TASK STATEMENT:
Among the lines below, keep only those from the one containing "From S2P Require" through the one containing "inj_countable' (λ v, (attr_Group", and reproduce them exactly.

(Stored dataset items)
★ ★ ★ ★ ★

(* ===== verification/FlowCopies.v ===== *)
(** * Deep copies of the flow configuration resources

    apis/flowconfig/v1/zz_generated.deepcopy.go: for each type the variable in memory
    ([_mem]), the value it stands for ([_val]), and the methods DeepCopyInto, DeepCopy and
    DeepCopyObject. A field that is assigned once more after [*out = *in] is written once. *)

From S2P Require Import Prelude GoStrings FlowTypes Heap MetaTypes ResourceShapes.

Local Open Scope Z_scope.

(** ** Types without references *)

#[export] Instance FlowAttr_countable : Countable FlowAttr :=
  inj_countable' (λ v, (attr_Group v, attr_Priority v, attr_Ingress v, attr_Egress v, attr_Transfer v, attr_Reserved v))
    (λ '(x0, x1, x2, x3, x4, x5), {| attr_Group := x0; attr_Priority := x1; attr_Ingress := x2; attr_Egress := x3; attr_Transfer := x4; attr_Reserved := x5 |}) ltac:(by intros []).
#[export] Instance CrPortsInformation_countable : Countable CrPortsInformation :=
  inj_countable' (λ v, (pi_PortId v, pi_PortPci v, pi_PortMode v))
    (λ '(x0, x1, x2), {| pi_PortId := x0; pi_PortPci := x1; pi_PortMode := x2 |}) ltac:(by intros []).
#[export] Instance SyncStatusType_countable : Countable SyncStatusType :=
  inj_countable' (λ s, match s with SyncUnset => 0%nat | SyncError => 1%nat | SyncSuccess => 2%nat | SyncProgress => 3%nat end)
    (λ n, match n with 0%nat => SyncUnset | 1%nat => SyncError | 2%nat => SyncSuccess | _ => SyncProgress end)
    ltac:(by intros []).
#[export] Instance ToPodInterfaceConf_eq_dec : EqDecision ToPodInterfaceConf.
Proof. solve_decision. Defined.
#[export] Instance ToPodInterfaceConf_countable : Countable ToPodInterfaceConf :=
  inj_countable' NetInterfaceName (λ x, {| NetInterfaceName := x |}) ltac:(by intros []).

Variant ClusterFlowConfigStatus : Set := ClusterFlowConfigStatus_empty.
#[export] Instance ClusterFlowConfigStatus_eq_dec : EqDecision ClusterFlowConfigStatus.
Proof. solve_decision. Defined.
#[export] Instance ClusterFlowConfigStatus_countable : Countable ClusterFlowConfigStatus :=
  inj_countable' (λ _, ()) (λ _, ClusterFlowConfigStatus_empty) ltac:(by intros []).
Variant FlowConfigNodeAgentDeploymentStatus : Set := FlowConfigNodeAgentDeploymentStatus_empty.
#[export] Instance FlowConfigNodeAgentDeploymentStatus_eq_dec : EqDecision FlowConfigNodeAgentDeploymentStatus.
Proof. solve_decision. Defined.
#[export] Instance FlowConfigNodeAgentDeploymentStatus_countable : Countable FlowConfigNodeAgentDeploymentStatus :=
  inj_countable' (λ _, ()) (λ _, FlowConfigNodeAgentDeploymentStatus_empty) ltac:(by intros []).

#[export] Instance ClusterFlowActionType_eq_dec : EqDecision ClusterFlowActionType := Z.eq_dec.
Record FlowConfigNodeAgentDeploymentSpec : Set := { NADAnnotation : string; DCFVfPoolName : string }.
#[export] Instance FlowConfigNodeAgentDeploymentSpec_eq_dec : EqDecision FlowConfigNodeAgentDeploymentSpec.
Proof. solve_decision. Defined.
#[export] Instance FlowConfigNodeAgentDeploymentSpec_countable : Countable FlowConfigNodeAgentDeploymentSpec :=
  inj_countable' (λ v, (NADAnnotation v, DCFVfPoolName v))
    (λ '(x0, x1), {| NADAnnotation := x0; DCFVfPoolName := x1 |}) ltac:(by intros []).

Definition ClusterFlowConfigStatus_DeepCopyInto (in_ : ClusterFlowConfigStatus) : M heap ClusterFlowConfigStatus := mret in_.

#[export] Instance ClusterFlowConfigStatus_copy : DeepCopy ClusterFlowConfigStatus ClusterFlowConfigStatus :=
  {| view := λ _ v, Some v; DeepCopyInto := ClusterFlowConfigStatus_DeepCopyInto |}.
#[export] Instance ClusterFlowConfigStatus_copies : Copies ClusterFlowConfigStatus ClusterFlowConfigStatus.
Proof. by apply flat_copies. Qed.

Definition ClusterFlowConfigStatus_DeepCopy (in_ : ptr ClusterFlowConfigStatus) : M heap (ptr ClusterFlowConfigStatus) := copy_ptr in_.

Definition FlowAttr_DeepCopyInto (in_ : FlowAttr) : M heap FlowAttr := mret in_.

#[export] Instance FlowAttr_copy : DeepCopy FlowAttr FlowAttr :=
  {| view := λ _ v, Some v; DeepCopyInto := FlowAttr_DeepCopyInto |}.
#[export] Instance FlowAttr_copies : Copies FlowAttr FlowAttr.
Proof. by apply flat_copies. Qed.

Definition FlowAttr_DeepCopy (in_ : ptr FlowAttr) : M heap (ptr FlowAttr) := copy_ptr in_.

Definition FlowConfigNodeAgentDeploymentSpec_DeepCopyInto (in_ : FlowConfigNodeAgentDeploymentSpec) : M heap FlowConfigNodeAgentDeploymentSpec := mret in_.

#[export] Instance FlowConfigNodeAgentDeploymentSpec_copy : DeepCopy FlowConfigNodeAgentDeploymentSpec FlowConfigNodeAgentDeploymentSpec :=
  {| view := λ _ v, Some v; DeepCopyInto := FlowConfigNodeAgentDeploymentSpec_DeepCopyInto |}.
#[export] Instance FlowConfigNodeAgentDeploymentSpec_copies : Copies FlowConfigNodeAgentDeploymentSpec FlowConfigNodeAgentDeploymentSpec.
Proof. by apply flat_copies. Qed.

Definition FlowConfigNodeAgentDeploymentSpec_DeepCopy (in_ : ptr FlowConfigNodeAgentDeploymentSpec) : M heap (ptr FlowConfigNodeAgentDeploymentSpec) := copy_ptr in_.

Definition FlowConfigNodeAgentDeploymentStatus_DeepCopyInto (in_ : FlowConfigNodeAgentDeploymentStatus) : M heap FlowConfigNodeAgentDeploymentStatus := mret in_.

#[export] Instance FlowConfigNodeAgentDeploymentStatus_copy : DeepCopy FlowConfigNodeAgentDeploymentStatus FlowConfigNodeAgentDeploymentStatus :=
  {| view := λ _ v, Some v; DeepCopyInto := FlowConfigNodeAgentDeploymentStatus_DeepCopyInto |}.
#[export] Instance FlowConfigNodeAgentDeploymentStatus_copies : Copies FlowConfigNodeAgentDeploymentStatus FlowConfigNodeAgentDeploymentStatus.
Proof. by apply flat_copies. Qed.

Definition FlowConfigNodeAgentDeploymentStatus_DeepCopy (in_ : ptr FlowConfigNodeAgentDeploymentStatus) : M heap (ptr FlowConfigNodeAgentDeploymentStatus) := copy_ptr in_.

Definition PortsInformation_DeepCopyInto (in_ : CrPortsInformation) : M heap CrPortsInformation := mret in_.

#[export] Instance PortsInformation_copy : DeepCopy CrPortsInformation CrPortsInformation :=
  {| view := λ _ v, Some v; DeepCopyInto := PortsInformation_DeepCopyInto |}.
#[export] Instance PortsInformation_copies : Copies CrPortsInformation CrPortsInformation.
Proof. by apply flat_copies. Qed.

Definition PortsInformation_DeepCopy (in_ : ptr CrPortsInformation) : M heap (ptr CrPortsInformation) := copy_ptr in_.

Definition ToPodInterfaceConf_DeepCopyInto (in_ : ToPodInterfaceConf) : M heap ToPodInterfaceConf := mret in_.

#[export] Instance ToPodInterfaceConf_copy : DeepCopy ToPodInterfaceConf ToPodInterfaceConf :=
  {| view := λ _ v, Some v; DeepCopyInto := ToPodInterfaceConf_DeepCopyInto |}.
#[export] Instance ToPodInterfaceConf_copies : Copies ToPodInterfaceConf ToPodInterfaceConf.
Proof. by apply flat_copies. Qed.

Definition ToPodInterfaceConf_DeepCopy (in_ : ptr ToPodInterfaceConf) : M heap (ptr ToPodInterfaceConf) := copy_ptr in_.

(** ** Structs with references *)

Record ClusterFlowAction_struct (conf : Type) : Type := {
  mca_Type : ClusterFlowActionType;
  mca_Conf : conf
}.
Arguments mca_Type {_}.
Arguments mca_Conf {_}.

#[export] Instance ClusterFlowAction_eq_dec {conf} `{!EqDecision conf} : EqDecision (ClusterFlowAction_struct conf).
Proof. solve_decision. Defined.
#[export] Instance ClusterFlowAction_countable {conf} `{Countable conf} : Countable (ClusterFlowAction_struct conf).
Proof.
  refine (inj_countable' (λ v, (mca_Type v, mca_Conf v))
    (λ '(x0, x1), {| mca_Type := x0; mca_Conf := x1 |}) _). by intros [].
Defined.

Record FlowAction_struct (conf : Type) : Type := {
  mfa_Type : string;
  mfa_Conf : conf
}.
Arguments mfa_Type {_}.
Arguments mfa_Conf {_}.

#[export] Instance FlowAction_eq_dec {conf} `{!EqDecision conf} : EqDecision (FlowAction_struct conf).
Proof. solve_decision. Defined.
#[export] Instance FlowAction_countable {conf} `{Countable conf} : Countable (FlowAction_struct conf).
Proof.
  refine (inj_countable' (λ v, (mfa_Type v, mfa_Conf v))
    (λ '(x0, x1), {| mfa_Type := x0; mfa_Conf := x1 |}) _). by intros [].
Defined.

Record FlowItem_struct (spec last mask : Type) : Type := {
  mfi_Type : string;
  mfi_Spec : spec;
  mfi_Last : last;
  mfi_Mask : mask
}.
Arguments mfi_Type {_ _ _}.
Arguments mfi_Spec {_ _ _}.
Arguments mfi_Last {_ _ _}.
Arguments mfi_Mask {_ _ _}.

#[export] Instance FlowItem_eq_dec {spec last mask} `{!EqDecision spec, !EqDecision last, !EqDecision mask} : EqDecision (FlowItem_struct spec last mask).
Proof. solve_decision. Defined.
#[export] Instance FlowItem_countable {spec last mask} `{Countable spec, Countable last, Countable mask} : Countable (FlowItem_struct spec last mask).
Proof.
  refine (inj_countable' (λ v, (mfi_Type v, mfi_Spec v, mfi_Last v, mfi_Mask v))
    (λ '(x0, x1, x2, x3), {| mfi_Type := x0; mfi_Spec := x1; mfi_Last := x2; mfi_Mask := x3 |}) _). by intros [].
Defined.

Record FlowRules_struct (attr pattern action : Type) : Type := {
  mfr_PortId : Z;
  mfr_Attr : attr;
  mfr_Pattern : pattern;
  mfr_Action : action
}.
Arguments mfr_PortId {_ _ _}.
Arguments mfr_Attr {_ _ _}.
Arguments mfr_Pattern {_ _ _}.
Arguments mfr_Action {_ _ _}.

#[export] Instance FlowRules_eq_dec {attr pattern action} `{!EqDecision attr, !EqDecision pattern, !EqDecision action} : EqDecision (FlowRules_struct attr pattern action).
Proof. solve_decision. Defined.
#[export] Instance FlowRules_countable {attr pattern action} `{Countable attr, Countable pattern, Countable action} : Countable (FlowRules_struct attr pattern action).
Proof.
  refine (inj_countable' (λ v, (mfr_PortId v, mfr_Attr v, mfr_Pattern v, mfr_Action v))
    (λ '(x0, x1, x2, x3), {| mfr_PortId := x0; mfr_Attr := x1; mfr_Pattern := x2; mfr_Action := x3 |}) _). by intros [].
Defined.

Record ClusterFlowRule_struct (attr pattern action : Type) : Type := {
  mcr_Attr : attr;
  mcr_Pattern : pattern;
  mcr_Action : action
}.
Arguments mcr_Attr {_ _ _}.
Arguments mcr_Pattern {_ _ _}.
Arguments mcr_Action {_ _ _}.

#[export] Instance ClusterFlowRule_eq_dec {attr pattern action} `{!EqDecision attr, !EqDecision pattern, !EqDecision action} : EqDecision (ClusterFlowRule_struct attr pattern action).
Proof. solve_decision. Defined.
#[export] Instance ClusterFlowRule_countable {attr pattern action} `{Countable attr, Countable pattern, Countable action} : Countable (ClusterFlowRule_struct attr pattern action).
Proof.
  refine (inj_countable' (λ v, (mcr_Attr v, mcr_Pattern v, mcr_Action v))
    (λ '(x0, x1, x2), {| mcr_Attr := x0; mcr_Pattern := x1; mcr_Action := x2 |}) _). by intros [].
Defined.

Record ClusterFlowConfigSpec_struct (selector rules : Type) : Type := {
  mcs_PodSelector : selector;
  mcs_Rules : rules
}.
Arguments mcs_PodSelector {_ _}.
Arguments mcs_Rules {_ _}.

#[export] Instance ClusterFlowConfigSpec_eq_dec {selector rules} `{!EqDecision selector, !EqDecision rules} : EqDecision (ClusterFlowConfigSpec_struct selector rules).
Proof. solve_decision. Defined.
#[export] Instance ClusterFlowConfigSpec_countable {selector rules} `{Countable selector, Countable rules} : Countable (ClusterFlowConfigSpec_struct selector rules).
Proof.
  refine (inj_countable' (λ v, (mcs_PodSelector v, mcs_Rules v))
    (λ '(x0, x1), {| mcs_PodSelector := x0; mcs_Rules := x1 |}) _). by intros [].
Defined.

★ ★ ★ ★ ★

SOLUTION BELOW:
From S2P Require Import Prelude GoStrings FlowTypes Heap MetaTypes ResourceShapes.

Local Open Scope Z_scope.

(** ** Types without references *)

#[export] Instance FlowAttr_countable : Countable FlowAttr :=
  inj_countable' (λ v, (attr_Group v, attr_Priority v, attr_Ingress v, attr_Egress v, attr_Transfer v, attr_Reserved v))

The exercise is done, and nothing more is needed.